/Pipeline-Associated-Learning

Pipelined AL with model parallelism and multithread

Primary LanguageJupyter NotebookMIT LicenseMIT

Pipeline Associated Learning

Associated learning (ICLR 2022) (Code) can theoretically enhance training efficiency through pipelining. However, the original proposal lacks the implementation of the pipeline. This repository implements the pipelined associated learning (pipeline AL) to demonstrate its ability to address the backward-locking issue and increase training throughput.

Environments

We use image pytorch-22.08-py3 from TWCC. The versions of the main packages are listed below:

  • Python 3.8.13
  • CUDA 11.7.1
  • Pytorch 1.13

Datasets

We use the following datasets for experiments.

  • tinyImageNet
  • AGNews
  • Dbpedia
  • IMDb

If you want to experiment with tinyImageNet, download tiny-imagenet-200.zip and unzip it.

If you want to experiment with IMDb, download IMDB_Dataset.csv to the root of the repo.

AGNews and Dbpedia are provided by PyTorch.

Embeddings

Please download Glove here and unzip it.

Execution

For CV task (in our case, tinyImageNet), please run:

python cvmain.py <dataset> <model> -r <repeat times>

For NLP task (in our case, AGNews, Dbpedia, and IMDb), please run:

python nlpmain.py <dataset> <model> -r <repeat times>

To set up the hyperparameters, please modify cvconfig.json or nlpconfig.json, and make sure the length of bp_gpu_list / al_gpu_list equals the number of model layers:

Model BP AL
VGG 5 4
Resnet 6 5
LSTM 5 4
Transformer 5 4

Other settings can be found in our thesis.

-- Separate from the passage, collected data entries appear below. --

(** The opening bracket of a container, and the container when it is empty. *)
Lemma opening_sim o c (v : Value) pos s (more : Z → outcome (Value * Z)) (more' : bytes → outcome (Value * bytes)) :
  rest pos (o :: s) → isWs o = false → (∀ t, more' (JsonText.skipWs t) = more' t) →
  (∀ p t, rest p t → sim (more p) (more' t)) →
  sim (let* pos := consume o pos in
       let* after := skipWs pos in
       let* closed := isAt c after in
       if closed : bool then Ret (v, after + 1) else more after)
      (match JsonText.skipWs s with
       | d :: r => if d =? c then Ret (v, r) else more' s
       | [] => more' s
       end).
Proof.
  intros Hr Ho Hws Hm. rewrite (consume_open _ _ _ Hr Ho). cbn [obind].
  apply rest_cons in Hr as (_ & _ & Hr). apply (skipWs_bind _ _ _ _ Hr). intros p Hp.
  pose proof (Hm _ _ Hp) as Hsim. rewrite Hws in Hsim.
  destruct (JsonText.skipWs s) as [|d r]; [by rewrite (isAt_nil _ _ Hp)|].
  rewrite (isAt_cons _ _ _ _ Hp). cbn [obind]. destruct (d =? c); [|done].
  split; [done|]. by apply rest_cons in Hp as (_ & _ & ?).
Qed.

Lemma literals_sim pos s :
  rest pos s →
  sim (let* isTrue := compareAt pos 4 (bs "true") in
       if isTrue : bool then Ret (JBool true, pos + 4) else
       let* isFalse := compareAt pos 5 (bs "false") in
       if isFalse : bool then Ret (JBool false, pos + 5) else
       let* isNull := compareAt pos 4 (bs "null") in
       if isNull : bool then Ret (JNull, pos + 4) else reject)
      (if starts_with (bs "true") s then Ret (JBool true, drop 4 s)
       else if starts_with (bs "false") s then Ret (JBool false, drop 5 s)
       else if starts_with (bs "null") s then Ret (JNull, drop 4 s)
       else reject).
Proof.
  intros Hr. change 4 with (len (bs "true")) at 1. rewrite (compareAt_sim _ _ _ Hr).
  change 5 with (len (bs "false")) at 1. rewrite (compareAt_sim _ _ _ Hr).
  change 4 with (len (bs "null")) at 2. rewrite (compareAt_sim _ _ _ Hr). cbn [obind].
  repeat (case_match; [match goal with H : starts_with _ _ = true |- _ => apply starts_with_length in H; cbn in H end;
    split; [done|]; first [apply (rest_drop _ _ 4 Hr) | apply (rest_drop _ _ 5 Hr)]; unfold len; lia|]).
  done.
Qed.

Lemma loops_sim fuel :
  (∀ depth pos s, rest pos s → sim (parseValue fuel depth pos) (JsonText.parseValue fuel depth s)) ∧
  (∀ depth items pos s, rest pos s → sim (itemLoop fuel depth items pos) (JsonText.itemLoop fuel depth items s)) ∧
  (∀ depth ms order pos s, rest pos s →
     sim (memberLoop fuel depth ms order pos) (JsonText.memberLoop fuel depth ms order s)).
Proof.
  induction fuel as [|fuel (IHv & IHi & IHm)]; [done|].
  split_and!; intros depth *; intros Hr; cbn [parseValue itemLoop memberLoop
    JsonText.parseValue JsonText.itemLoop JsonText.memberLoop].
  - case_match; [done|]. apply (skipWs_bind _ _ _ _ Hr). intros p Hp.
    destruct (JsonText.skipWs s) as [|c rst]; [by rewrite (rest_nil _ Hp), Z.leb_refl|].
    pose proof (rest_cons _ _ _ Hp) as (Hlt & -> & _). rewrite (proj2 (Z.leb_gt _ _)) by done. cbn [obind].
    destruct (c =? 34).
    { apply sim_bind; [by apply parseString_sim|done]. }
    destruct (Z.eqb_spec c "{"%chr) as [->|_].
    { apply opening_sim; [done..|apply memberLoop_skipWs|auto]. }
    destruct (Z.eqb_spec c "["%chr) as [->|_].
    { apply opening_sim; [done..|apply itemLoop_skipWs|auto]. }
    destruct (_ || _); [|by apply literals_sim].
    pose proof (parseNumber_sim _ _ Hp ltac:(done)) as Hn.
    destruct (JsonText.parseNumber (c :: rst)) as [[t r]|]; cbn [orReject] in Hn;
      destruct (parseNumber p) as [[t' p']| |]; try done. by destruct Hn as [-> ?].
  - apply sim_bind; [by apply IHv|]. intros item p t Hp. apply closing_sim; [done|]. auto.
  - apply (skipWs_bind _ _ _ _ Hr). intros p Hp. apply sim_bind; [by apply parseString_sim|].
    intros key p1 s1 Hr1. apply simPos_bind; [by apply consume_sim|]. intros p2 s2 Hr2.
    apply sim_bind; [by apply IHv|]. intros v p3 s3 Hr3.
    destruct (addMember ms order key v) as [ms' order']. apply closing_sim; [done|]. auto.
Qed.

(** The program's parser and the reference parser give the same result. *)
Definition same {A} (m k : outcome A) : Prop :=
  match m, k with
  | Ret a, Ret b => a = b
  | Fail _, Fail _ | Undefined, Undefined => True
  | _, _ => False
  end.
Lemma parse_refines : same parse (JsonText.parse input).
Proof.
  unfold parse, JsonText.parse.
  assert (rest 0 input) as H0 by (split; [unfold len; lia|done]).
  assert (∃ p, skipBom = Ret p ∧ rest p (JsonText.skipBom input)) as (p & -> & Hp).
  { unfold skipBom, JsonText.skipBom. change 3 with (len [239; 187; 191]) at 1. rewrite (compareAt_sim _ _ _ H0).
    cbn [obind]. destruct (starts_with _ input) eqn:Hb; [|by exists 0]. exists 3. split; [done|].
    apply starts_with_length in Hb. apply (rest_drop _ _ 3 H0). unfold len. cbn in Hb. lia. }
  cbn [obind]. destruct (skipWs_sim _ _ Hp) as (p1 & -> & Hp1). cbn [obind].
  rewrite (rest_fuel _ _ Hp1). replace (2 * S (length (JsonText.skipWs (JsonText.skipBom input))))%nat
    with (parseFuel (JsonText.skipWs (JsonText.skipBom input))) by (unfold parseFuel; lia).
  destruct (loops_sim (parseFuel (JsonText.skipWs (JsonText.skipBom input)))) as (Hv & _ & _).
  specialize (Hv 0 _ _ Hp1).
  destruct (JsonText.parseValue _ _ _) as [[v s]| |], (parseValue _ _ _) as [[v' p2]| |]; try done.
  destruct Hv as [-> Hp2]. cbn [obind]. destruct (skipWs_sim _ _ Hp2) as (p3 & -> & Hp3). cbn [obind].
  destruct (JsonText.skipWs s) as [|c r].
  - by rewrite (rest_nil _ Hp3), Z.eqb_refl.
  - apply rest_cons in Hp3 as (Hlt & _). by rewrite (proj2 (Z.eqb_neq _ _)) by lia.
Qed.
End Parser.

(** C34: the parser accepts or rejects every text: all its loops and recursions end,
    [pos_] stays inside the text, and no character outside it is read, in escapes cut
    short by the end of the text, in numbers and in literals. *)
Theorem parse_total input : defined (parse input).
Proof.
  pose proof (parse_refines input) as Hr. pose proof (text_parse_total input) as Ht.
  by destruct (parse input), (JsonText.parse input).
Qed.

(** C33: writing and parsing a value is the identity.  Every value made of valid UTF-8
    texts, valid numbers and objects with distinct keys, nested at most 128 deep, is
    read back exactly, object order and 64-bit number texts included. *)
Theorem parse_dump v : wf v → height v ≤ kMaxDepth → parse (dump v) = Ret v.
Proof.
  intros Hwf Hh. pose proof (parse_refines (dump v)) as Hr. rewrite text_parse_dump in Hr by done.
  destruct (parse (dump v)); [by f_equal|done..].
Qed.

Definition sampleValue : Value :=
  set (set (JObject [] []) (bs "name") (JString [120; 34; 92; 195; 169])) (bs "list")
    (JArray [number (-12); JBool true; JNull]).
Lemma parse_dump_witness :
  sampleValue = JObject [(bs "name", JString [120; 34; 92; 195; 169]);
    (bs "list", JArray [JNumber (bs "-12"); JBool true; JNull])] [bs "name"; bs "list"] ∧
  parse (dump sampleValue) = Ret sampleValue.
Proof.
  split; [reflexivity|]. apply (parse_dump sampleValue); [|discriminate].
  cbn. repeat split; try reflexivity; try (repeat constructor; unfold in_width; lia).
  apply NoDup_cons. split; [|apply NoDup_singleton]. rewrite list_elem_of_singleton. discriminate.
Defined.

(** An escape cut short, a lone high surrogate, a leading zero and a literal cut short are
    rejected; a surrogate pair and a byte order mark are read. *)
Example parse_cut : parse (bs "[" ++ [34] ++ bs "\u12") = reject ∧ parse ([34] ++ bs "\ud83d\") = reject ∧
  parse (bs "-01") = reject ∧ parse (bs "[-") = reject ∧ parse (bs "nul") = reject ∧
  parse ([239; 187; 191; 34] ++ bs "\ud83d\ude00" ++ [34]) = Ret (JString [240; 159; 152; 128]).
Proof. by vm_compute. Qed.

Pipeline AL with your own BP model

We provide ALPackage to simply the process of transferring from a BP model into its AL form. You can initiate an AL layer with your functions f, g, b, h, or override ENC, AE, and AL classes if needed. The pseudocode below may help you familiarize with the use of the ALPackage.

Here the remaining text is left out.